Young children who have not been able to learn to communicate and play during the pandemic are now facing declining speech and motor skills, experts have warned.
Specialists are now ‘very worried’ for toddlers struggling to figure out how to communicate amid ‘growing lists and waiting times for speech therapy’.
Figures show nearly one in five children are not meeting expected developmental standards by the time they reach two-and-a-half, making gaps “harder to bridge”, reports the Telegraph.
Young children who have been unable to learn to communicate and play during the pandemic are now facing declining speech and motor skills, experts have warned (file photo used)
Speaking to the outlet, Royal College of Speech and Language Therapists (RCSLT) chief executive Kamini Gadhok said: ‘Our members tell us that growing lists and waiting times for speech therapy are having a tremendous impact on their ability to provide the support children need for the best start in life.
She added that without prompt intervention, young children may be more likely to suffer from behavioral problems or emotional difficulties.

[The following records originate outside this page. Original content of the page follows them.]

(** X3. [updateUserById] on an id that has a record, with a body that
    passes the rules, answers 200 with the record as it was, and stores
    the record merged with the body under the same id; every other id
    resolves as before and no record changes its id. A body without the
    key [following] leaves the [following] of every record as it is, and
    likewise for [followingTopics]; a body with the key replaces the
    array of that record by the ids it is cast to. *)
Theorem updateUserById_merges (ctx : Ctx Patch) (s : Store) (u : User) :
  findById (path_id ctx) s = Some u ->
  verifyParams_updateUserById (request_body ctx) = true ->
  fst (updateUserById ctx s) = Respond 200 (Some (PUpdated (Some u))) /\
  findById (path_id ctx) (snd (updateUserById ctx s))
    = Some (merge u (request_body ctx)) /\
  (forall id', id' <> path_id ctx ->
     findById id' (snd (updateUserById ctx s)) = findById id' s) /\
  map _id (snd (updateUserById ctx s)) = map _id s /\
  (p_following (request_body ctx) = None ->
   map following (snd (updateUserById ctx s)) = map following s) /\
  (p_followingTopics (request_body ctx) = None ->
   map followingTopics (snd (updateUserById ctx s)) = map followingTopics s) /\
  (forall ids, p_following (request_body ctx) = Some ids ->
     following (merge u (request_body ctx)) = map cast ids).
Proof.
  intros Hu Hvalid.
  destruct (findByIdAndUpdate_present _ (request_body ctx) _ _ Hu)
    as (s' & Hup & Hm & Hf & Hi & Hfo & Hft).
  unfold updateUserById. rewrite Hvalid, Hup. simpl.
  repeat split; try assumption. intros ids Hids. by rewrite Hids.
Qed.

Lemma updateUserById_merges_witness :
  findById (path_id (request alice_id alice_id (rename "alicia"))) alice_follows_bob
    = Some (set_following (new_User alice_id "alice" "pw") [bob_id]) /\
  verifyParams_updateUserById (rename "alicia") = true /\
  findById alice_id
    (snd (updateUserById (request alice_id alice_id (rename "alicia")) alice_follows_bob))
    = Some (merge (set_following (new_User alice_id "alice" "pw") [bob_id])
                  (rename "alicia")) /\
  map following
    (snd (updateUserById (request alice_id alice_id (rename "alicia")) alice_follows_bob))
    = map following alice_follows_bob.
Proof.
  split; [reflexivity|]. split; [reflexivity|].
  destruct (updateUserById_merges (request alice_id alice_id (rename "alicia"))
              alice_follows_bob _ eq_refl eq_refl) as (_ & Hm & _ & _ & Hf & _).
  split; [exact Hm | exact (Hf eq_refl)].
Defined.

According to the latest data from the Office for Health Improvement and Disparities – from October to December 2021 – on average, 79.6% of children who had a two- to two-year check-up and a half during the quarter were at or above expected level in all five areas of development.
This figure was higher (82.7 to 81.9%) in previous quarters for which summary results are available.
This follows an influx of concerns about post-Covid child development.
Researchers recently claimed that infants born during the pandemic are not reaching normal speech development milestones for babies their age.
Specialists are ‘very concerned’ for toddlers struggling to figure out how to communicate (stock photo used)
According to Forbes, two recent studies have used a new device called a ‘voice pedometer’, which measures the level of verbal interaction in young children.
It sits in a vest worn by babies and toddlers and records the amount of vocalizations – words, babbling, cooing and other noises – a child produces, as well as the number of words spoken by nearby adults.
Conversation pedometers also record the number of rounds of conversation or “brief bouts of back and forth dialogue” the child engages in.
Researchers from LENA, a non-profit organization that conducted one of the studies, analyzed talk pedometer recordings obtained from more than 600 infants, ages zero to nine months, and determined that those born during the pandemic vocalized less and experienced fewer conversational turns.
A separate Brown University study, using the school’s Advanced Baby Imaging Lab – which has followed more than 1,700 families with young children since 2010 – found broadly similar results.
Data from the Ivy League revealed that just one year into the pandemic, children’s average cognitive performance was at the lowest rate since the study began.